Example from the Video: “You think you have the liberty to drink?” You cannot practice liberties, even “in the privacy or your home” your liberty “is a stumbling block” expressing “liberty” in “air quotes” “thats how some of you started drinking” ….etc.
A fat person finally got themselves on a diet and grabbed an apple before heading to church only to find mature believers at church eating extremely unhealthy donuts that the church provided…. stumbled.
Where does this logic stop?
Paul was not discouraging liberties. For Liberty Christ has set us free! “So Christ has truly set us free. Now make sure that you stay free, and don’t get tied up again in slavery to the law.” Gal 5:1
It is not beneficial as pastors to tell people what liberties they can and cannot partake in. The bible does not teach that alcohol is a sin. It does not discourage the use of alcohol. Rather, it encourages wise decision making and giving God Glory in all things with our liberty. Any teaching that makes a believer think that they are pleasing God by not doing this or that IS LEGALISM AND THERE IS NO OTHER WAY AROUND IT. Stick to the text. trust God to grow up the believer. They WILL make decisions that prove their love for God and one another.
First of all, the context here was never speaking about alcohol.
Second, if your going to condemn others liberties in this one area, then you should discourage all liberties (like my donut example above). i.e. Christians shouldn’t use the internet because some people got save from porn. Christians shouldn’t eat food because some christians were saved from eating disorders. Christians should not throw parties in their homes because a christian was saved from a party lifestyle. Christians shouldn’t be seen in malls because some christians were saved from excessive spending and vain lifestyles. You shouldn’t talk sports because that one guy was saved from gambling on sports…etc
This logic above is wrong because we were not saved from these things alone but from all sin and lots of those things (like the meat offered to idols) were not sin in and of themselves but it was the idolizing of them and rejecting God in order to do life on our terms that was and is the sin that we are all saved from. Idols.
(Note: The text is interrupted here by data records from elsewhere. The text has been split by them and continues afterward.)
(** * GPL training pipeline: the orchestrator [gpl/train.py]

    A shallow embedding of the function [train] of [gpl/train.py] and of the
    part of the Python runtime it talks to (the [os] module and the
    file system), followed by the properties of the pipeline that the
    design document states about it.

    The collaborators that [train] imports ([qgen], [NegativeMiner],
    [PseudoLabeler], [resize], [evaluate], the BeIR data loader, the
    sentence-transformers model) are kept abstract: they are the fields of a
    record [Toolkit], and every theorem about [train] is stated for an
    arbitrary toolkit unless it says otherwise. *)

From Stdlib Require Import ZArith Ascii String List.
From stdpp Require Import base option list sorting strings gmap pretty.

(** ** Path names *)

(** A location on the disk: the names from the root down to it. *)
Abbreviation loc := (list string).

Module os.
Module path.

(** [sep] is "/" (posixpath). *)
Definition sep : ascii := "/"%char.

Definition startswith_sep (s : string) : bool :=
  match s with
  | String c _ => bool_decide (c = sep)
  | EmptyString => false
  end.

Fixpoint endswith_sep (s : string) : bool :=
  match s with
  | EmptyString => false
  | String c EmptyString => bool_decide (c = sep)
  | String _ s' => endswith_sep s'
  end.
(* ===== verification/Shared.v ===== *)
(** * Shared utilities

    The pure helpers of [src/include/shared/] (alignment, byte swapping,
    hashing) and the two packed identifiers every component passes around:
    [TupleId] ([shared/models/tuple_id.hpp]) and [PageIdentifier]
    ([storage/storage_common.hpp]). *)

From S2P Require Import Prelude Bytes.

(** ** align_util.hpp *)

(** [~x] on [uintptr_t] / [size_t]. *)
Definition not64 (x : Z) : Z := 2 ^ 64 - 1 - x.

Definition AlignUp (addr alignment : Z) : Z :=
  Z.land (to_u64 (addr + alignment - 1)) (not64 (to_u64 (alignment - 1))).

(** [AlignDown<T>]: [w] is the width of [T], to which the result is cut. *)
Definition AlignDown (w value alignment : Z) : Z :=
  wrap w (Z.land value (not64 (to_u64 (alignment - 1)))).

(** Masking with the complement of [2^k - 1] clears the low [k] bits. *)
Lemma land_not64_pow2 v k :
  0 ≤ k < 64 → 0 ≤ v < 2 ^ 64 →
  Z.land v (not64 (2 ^ k - 1)) = v - v mod 2 ^ k.
Proof.
  intros Hk Hv. assert (2 ^ k ≤ 2 ^ 64) by (apply Z.pow_le_mono_r; lia).
  assert (0 < 2 ^ k) by (apply Z.pow_pos_nonneg; lia).
  replace (not64 (2 ^ k - 1)) with (Z.land (Z.ones 64) (Z.lnot (Z.ones k))).
  2: { rewrite Z.land_comm, Z.land_ones by lia. unfold not64.
       rewrite Z.ones_equiv. unfold Z.lnot. symmetry.
       apply (Z.mod_unique _ _ (-1)); lia. }
  rewrite Z.land_assoc, Z.land_ones, (Z.mod_small v) by lia.
  rewrite <- Z.ldiff_land, Z.ldiff_ones_r by lia.
  rewrite Z.shiftl_mul_pow2, Z.shiftr_div_pow2 by lia.
  pose proof (Z.div_mod v (2 ^ k)). lia.
Qed.

Lemma pow2_u64 k : 0 ≤ k < 64 → 0 < 2 ^ k ∧ to_u64 (2 ^ k - 1) = 2 ^ k - 1.
Proof.
  intros. assert (0 < 2 ^ k) by (apply Z.pow_pos_nonneg; lia).
  assert (2 ^ k ≤ 2 ^ 64) by (apply Z.pow_le_mono_r; lia).
  split; [done|]. apply wrap_small. lia.
Qed.

Lemma AlignDown_pow2 w v k :
  0 ≤ k < 64 → 0 ≤ w ≤ 64 → 0 ≤ v < 2 ^ w →
  AlignDown w v (2 ^ k) = v - v mod 2 ^ k.
Proof.
  intros Hk Hw Hv. destruct (pow2_u64 k) as [H1 H2]; [lia|].
  assert (2 ^ w ≤ 2 ^ 64) by (apply Z.pow_le_mono_r; lia).
  unfold AlignDown. rewrite H2, land_not64_pow2 by lia.
  apply wrap_small. pose proof (Z.mod_pos_bound v (2 ^ k)).
  pose proof (Z.mod_le v (2 ^ k)). lia.
Qed.

(** The least multiple of [2^k] that is at least [addr]. *)
Lemma AlignUp_pow2 addr k :
  0 ≤ k < 64 → 0 ≤ addr → addr + 2 ^ k - 1 < 2 ^ 64 →
  AlignUp addr (2 ^ k) = (addr + 2 ^ k - 1) / 2 ^ k * 2 ^ k.
Proof.
  intros Hk Ha Hs. destruct (pow2_u64 k) as [H1 H2]; [lia|].
  unfold AlignUp. rewrite H2, (wrap_small 64), land_not64_pow2 by lia.
  pose proof (Z.div_mod (addr + 2 ^ k - 1) (2 ^ k)). lia.
Qed.

(** What a caller relies on: aligned, not below, and less than one step up. *)
Lemma AlignUp_spec addr k :
  0 ≤ k < 64 → 0 ≤ addr → addr + 2 ^ k - 1 < 2 ^ 64 →
  AlignUp addr (2 ^ k) mod 2 ^ k = 0 ∧ addr ≤ AlignUp addr (2 ^ k) < addr + 2 ^ k.
Proof.
  intros Hk Ha Hs. rewrite AlignUp_pow2 by done.
  destruct (pow2_u64 k) as [H1 H2]; [lia|].
  split; [apply Z_mod_mult|].
  pose proof (Z.div_mod (addr + 2 ^ k - 1) (2 ^ k)).
  pose proof (Z.mod_pos_bound (addr + 2 ^ k - 1) (2 ^ k)). lia.
Qed.

(** ** byte_utils.hpp *)

(** [ByteSwapIfLittleEndian<T>] with [n = sizeof(T)] on the little-endian
    target: [__builtin_bswap16/32/64], the identity for one byte. *)
Definition ByteSwapIfLittleEndian (n : nat) (val : Z) : Z := le_val (be_bytes n val).

Lemma le_bytes_ByteSwap n v : le_bytes n (ByteSwapIfLittleEndian n v) = be_bytes n v.
Proof.
  unfold ByteSwapIfLittleEndian. rewrite <- (length_be_bytes n v) at 1.
  apply le_bytes_le_val, be_bytes_ok.
Qed.

Lemma ByteSwap_le_val n l :
  bytes_ok l → length l = n → ByteSwapIfLittleEndian n (le_val l) = be_val l.
Proof.
  intros H <-. unfold ByteSwapIfLittleEndian, be_bytes, be_val.
  by rewrite le_bytes_le_val.
Qed.

(** ** hash_util.hpp *)

Definition murmurhash32 (data : Z) : Z :=
  let h := data in
  let h := Z.lxor h (Z.shiftr h 16) in
  let h := to_u32 (h * 0x85ebca6b) in
  let h := Z.lxor h (Z.shiftr h 13) in
  let h := to_u32 (h * 0xc2b2ae35) in
  let h := Z.lxor h (Z.shiftr h 16) in
  h.

Definition murmurhash64 (data : Z) : Z :=
  let h := data in
  let h := Z.lxor h (Z.shiftr h 33) in
  let h := to_u64 (h * 0xff51afd7ed558ccd) in
  let h := Z.lxor h (Z.shiftr h 33) in
  let h := to_u64 (h * 0xc4ceb9fe1a85ec53) in
  let h := Z.lxor h (Z.shiftr h 33) in
  h.

Lemma lxor_shiftr_range w s h :
  0 ≤ s → 0 ≤ w → 0 ≤ h < 2 ^ w → 0 ≤ Z.lxor h (Z.shiftr h s) < 2 ^ w.
Proof.
  intros Hs Hw Hh. split; [apply Z.lxor_nonneg; rewrite Z.shiftr_nonneg; lia|].
  rewrite <- (Z.mod_small h (2 ^ w)) by done. rewrite <- Z.land_ones by done.
  rewrite Z.shiftr_land.
  assert (H : Z.lxor (Z.land h (Z.ones w)) (Z.land (Z.shiftr h s) (Z.shiftr (Z.ones w) s))
            = Z.lxor (Z.land h (Z.ones w)) (Z.land (Z.shiftr h s) (Z.shiftr (Z.ones w) s)) mod 2 ^ w).
  { rewrite <- Z.land_ones by done. apply Z.bits_inj'. intros i Hi.
    rewrite !Z.land_spec, !Z.lxor_spec, !Z.land_spec, !Z.shiftr_spec by done.
    rewrite !Z.testbit_ones_nonneg by lia.
    destruct (Z.ltb_spec i w); cbn; [by rewrite !andb_true_r|].
    rewrite !andb_false_r. destruct (Z.ltb_spec (i + s) w); [lia|].
    by rewrite !andb_false_r. }
  rewrite H. apply Z.mod_pos_bound. lia.
Qed.

(** A right xor-shift by at least half the width is an involution. *)
Lemma xorshift_involutive w s h :
  0 ≤ s → w ≤ s + s → 0 ≤ w → 0 ≤ h < 2 ^ w →
  Z.lxor (Z.lxor h (Z.shiftr h s)) (Z.shiftr (Z.lxor h (Z.shiftr h s)) s) = h.
Proof.
  intros Hs Hw Hw0 Hh. rewrite Z.shiftr_lxor, Z.shiftr_shiftr by done.
  replace (Z.shiftr h (s + s)) with 0.
  2: { symmetry. rewrite Z.shiftr_div_pow2 by lia. apply Z.div_small.
       assert (2 ^ w ≤ 2 ^ (s + s)) by (apply Z.pow_le_mono_r; lia). lia. }
  by rewrite Z.lxor_0_r, Z.lxor_assoc, Z.lxor_nilpotent, Z.lxor_0_r.
Qed.

Lemma mul_unit_inj w a b x y :
  0 ≤ w → (a * b) mod 2 ^ w = 1 → 0 ≤ x < 2 ^ w → 0 ≤ y < 2 ^ w →
  wrap w (x * a) = wrap w (y * a) → x = y.
Proof.
  unfold wrap. intros Hw Hab Hx Hy H.
  assert (E : ∀ z, 0 ≤ z < 2 ^ w → ((z * a) mod 2 ^ w * b) mod 2 ^ w = z).
  { intros z Hz. rewrite Zmult_mod_idemp_l, <- Z.mul_assoc, <- Zmult_mod_idemp_r, Hab.
    rewrite Z.mul_1_r. by apply Z.mod_small. }
  rewrite <- (E x), <- (E y) by done. by rewrite H.
Qed.

(** ** tuple_id.hpp *)

Record TupleId := mkTupleId { value : Z }.

Definition TupleId_make (idx pagid : Z) : TupleId :=
  mkTupleId (Z.lor (Z.shiftl pagid 32) idx).
Definition GetIndex (t : TupleId) : Z := to_u32 (value t).
Definition GetPageId (t : TupleId) : Z := to_u32 (Z.shiftr (value t) 32).
Definition GetValue (t : TupleId) : Z := value t.
Definition INVALID_TID : TupleId := mkTupleId 0.

#[export] Instance TupleId_eq_dec : EqDecision TupleId.
Proof. solve_decision. Defined.

Lemma lor_shiftl_add hi lo k :
  0 ≤ k → 0 ≤ lo < 2 ^ k → Z.lor (Z.shiftl hi k) lo = hi * 2 ^ k + lo.
Proof.
  intros Hk Hlo. rewrite <- Z.lxor_lor, <- Z.add_nocarry_lxor.
  - by rewrite Z.shiftl_mul_pow2.
  - apply Z.bits_inj'. intros i Hi. rewrite Z.land_spec, Z.bits_0.
    rewrite Z.shiftl_spec by done. destruct (Z.ltb_spec i k).
    + by rewrite Z.testbit_neg_r by lia.
    + rewrite <- (Z.mod_small lo (2 ^ k)), Z.mod_pow2_bits_high by lia.
      apply andb_false_r.
  - apply Z.bits_inj'. intros i Hi. rewrite Z.land_spec, Z.bits_0.
    rewrite Z.shiftl_spec by done. destruct (Z.ltb_spec i k).
    + by rewrite Z.testbit_neg_r by lia.
    + rewrite <- (Z.mod_small lo (2 ^ k)), Z.mod_pow2_bits_high by lia.
      apply andb_false_r.
Qed.

Lemma TupleId_make_value idx pagid :
  0 ≤ idx < 2 ^ 32 → GetValue (TupleId_make idx pagid) = pagid * 2 ^ 32 + idx.
Proof. intros. cbn. by apply lor_shiftl_add. Qed.

Lemma TupleId_roundtrip idx pagid :
  0 ≤ idx < 2 ^ 32 → 0 ≤ pagid < 2 ^ 32 →
  GetIndex (TupleId_make idx pagid) = idx ∧ GetPageId (TupleId_make idx pagid) = pagid.
Proof.
  intros Hi Hp. unfold GetIndex, GetPageId.
  pose proof (TupleId_make_value idx pagid Hi) as E. cbn in E. cbn [value TupleId_make].
  rewrite E, Z.shiftr_div_pow2 by lia. unfold wrap. split.
  - by rewrite Z.add_comm, Z_mod_plus_full, Z.mod_small.
  - rewrite Z.div_add_l, (Z.div_small idx), Z.add_0_r, Z.mod_small; lia.
Qed.

(** ** storage_common.hpp *)

Definition DB7_PAGE_SIZE : Z := 8192.
Definition DB7_MAX_ROW_SIZE : Z := DB7_PAGE_SIZE / 10.
Definition BUFFER_POOL_PAGE_NUM : Z := 80000.
Definition BUFFER_POOL_PARTITION_NUM : Z := 128.
Definition IOURING_QUEUE_SIZE : Z := 512.

(** The union of a [(tbl_id, pid)] pair with [packed]: on the little-endian
    target [tbl_id] is the low half. *)
Record PageIdentifier := mkPageIdentifier { tbl_id : Z; pid : Z }.

Definition packed (p : PageIdentifier) : Z := tbl_id p + 2 ^ 32 * pid p.

(** [PageIdentifier(u64 packed)]. *)
Definition PageIdentifier_of_packed (x : Z) : PageIdentifier :=
  mkPageIdentifier (to_u32 x) (to_u32 (x / 2 ^ 32)).

(** [operator==] compares the packed words. *)
Definition PageIdentifier_eqb (a b : PageIdentifier) : bool := packed a =? packed b.

#[export] Instance PageIdentifier_eq_dec : EqDecision PageIdentifier.
Proof. solve_decision. Defined.
#[export] Instance PageIdentifier_countable : Countable PageIdentifier.
Proof.
  refine (inj_countable' (λ p, (tbl_id p, pid p)) (λ t, mkPageIdentifier t.1 t.2) _).
  by intros [].
Defined.

Definition PageIdentifier_ok (p : PageIdentifier) : Prop :=
  0 ≤ tbl_id p < 2 ^ 32 ∧ 0 ≤ pid p < 2 ^ 32.

Lemma packed_roundtrip p : PageIdentifier_ok p → PageIdentifier_of_packed (packed p) = p.
Proof.
  destruct p as [t q]; intros [Ht Hq]; cbn in Ht, Hq.
  unfold PageIdentifier_of_packed, packed; cbn [tbl_id pid].
  rewrite (Z.mul_comm (2 ^ 32)), Z_div_plus_full, Z.div_small by lia.
  rewrite Z.add_0_l, (wrap_small 32 q) by done. f_equal.
  unfold wrap. rewrite Z_mod_plus_full. by apply Z.mod_small.
Qed.

Lemma packed_inj a b :
  PageIdentifier_ok a → PageIdentifier_ok b → packed a = packed b → a = b.
Proof.
  intros Ha Hb H. rewrite <- (packed_roundtrip a), <- (packed_roundtrip b) by done.
  by rewrite H.
Qed.

Lemma PageIdentifier_eqb_spec a b :
  PageIdentifier_ok a → PageIdentifier_ok b → PageIdentifier_eqb a b = true ↔ a = b.
Proof.
  intros Ha Hb. unfold PageIdentifier_eqb. rewrite Z.eqb_eq.
  split; [by apply packed_inj|by intros ->].
Qed.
If alcohol can lead to drunkenness, therefore we say “stay away!”, should the same reasoning be applied to everything? Because of the potential? If gaining wealth can lead to “the love of money” which is the root of all evil, should we not also say “stay away from money all together!” Should the church stop accepting tithe to avoid this temptation? Because it has certainly corrupted so many believers and churches. Certainly not. Instead we are encouraged and even commanded to walk in wisdom with our liberties not without them. We as individuals and churches should have a structure that allows accountability in these areas of our lives.
Don’t demonize “liberty” for the false assurance that it will keep people from sinning. Encourage people, that they have the liberty to Give God Glory in all things and in everything that they do.
“So, whether you eat or drink, or whatever you do, do all to the glory of God.”
1 Cor 10:31
Though I do not think the following comment is necessary as a follow up, I have provided it for clarification due to a good brothers feedback. Thanks brother.
Sin is NOT liberty. If you cannot practice self-control or sobriety in any liberty than it has become an idol and a sin to you. You are better off abstaining from those liberties that cause you to sin.